Full Stack Artificial Intelligence_ The Node Neural Network, AExperience, VNCEnv, and Computatrum

The general recipe to develop increasingly advanced machine learning (ML) systems is: identify and optimize various ‘components of intelligence' (datasets, environments, training paradigms, objectives, architectures) under an incremental iterative dev-test cycle while minimizing the amount of information movement required (e.g.: data collection, training, architecture design and experimentation). However, even at the frequency of an expert research team, there are too many known and yet-to-be explored ML application domains, and not enough automation driving this evolutionary optimization process from end-to-end. I present a few iterations on this full-stack optimization loop by 1) introducing a novel multi-paradigm, multimodal deep learning architecture -- the Node Neural Network -- 2) describing a heterogeneous dataset / environment curriculum -- AExperience -- which 3) includes a computer interaction training environment -- VNCEnv -- and 4) proposing a data-hunting, self-/unsupervised, neurosymbolic, social and developmental learning, Internet-connected artificial intelligence system Computatrum. This paper provides motivation and relevant background, introduces the above contributions, and invites the reader to utilize and contribute to its open source work. Code: https://github.com/JacobFV/full-stack-ai.

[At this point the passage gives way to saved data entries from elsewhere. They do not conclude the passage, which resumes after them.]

(** [downloadFiles(files)] (lines 70-82): the callback of [files.map]
    for one file, then the whole map. *)
Definition downloadFile (att : nat) (localFolderPath : string) (s : state)
    (file : entry) : state :=
  if negb (includes (ledger att s) (item_id file)) then
    request (KStream att file localFolderPath)
      (λ rid, AGetReadStream rid (item_id file)) s
  else s.

Definition downloadFiles (att : nat) (localFolderPath : string)
    (files : list entry) (s : state) : state :=
  foldl (downloadFile att localFolderPath) s files.

(** The callback of [folders.map] (lines 115-122). *)
Definition visitSubfolder (N : node) (att : nat) (localFolderPath : string)
    (s : state) (subfolder : entry) : state :=
  let subfolderLocalPath := path_join N localFolderPath (item_name subfolder) in
  let s1 :=
    if bool_decide (subfolderLocalPath ∈ dirs s) then s
    else mkdirSync subfolderLocalPath false s in
  downloadFilesRecursively att (item_id subfolder) subfolderLocalPath s1.

(** The callback of lines 104-125, run once the listing is whole. *)
Definition processFolder (N : node) (att : nat)
    (folderId localFolderPath : string) (allItems : list entry)
    (s : state) : state :=
  let folders := filter (λ item, item_type item = "folder") allItems in
  let files := filter (λ item, item_type item = "file") allItems in
  let s1 := log (LogDownloading folderId) s in
  let newFiles :=
    filter (λ file, ¬ item_id file ∈ ledger att s1) files in
  let s2 := downloadFiles att localFolderPath newFiles s1 in
  foldl (visitSubfolder N att localFolderPath) s2 folders.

The brain continually searches for more adaptive structure and activity patterns. Encoded in neuronal and network scale mechanisms, this implicit objective motivates forming minimally complex yet accurate representations, functionally specialized regions, mastery over the local environment, and extending over larger optimization horizons, this objective motivates the formal research and development of artificial “intelligence” (AI). The realization of sufficiently advanced AI -- especially that vaguely referred to by phrases “human-level artificial intelligence”, “artificial general intelligence”, and “superintelligence” -- has strong and obvious motivation from many fields of human endeavour such as healthcare, social work, business, economics, governance, and, of course, the STEM disciplines. Still, there are no silver bullets nor any free lunch, and the gradual evolution of AI has been artificially rate-limited in many respects. Ever since its inception, there has not been a general consensus on the/a formal measure of intelligence, goal for autonomous agent action, or unifying framework to guide AI research, and even today, state-of-the-art deep neural networks are relatively hardwired considering that they must be spoon fed datasets, situated in closed environments, and train under an economic fitness landscape that they have no direct awareness of. Approaching and surpassing the rate-limiting bar of human research and development demands liberating as many aspects of the ML development cycle as possible to autonomous control. Given this immense problem domain, I ask:

Can a fully autonomous, open-ended artificial intelligence system research and develop state-of-the-art ML systems -- including improvements of itself -- subject to the same technological and financial constraints as an independent researcher?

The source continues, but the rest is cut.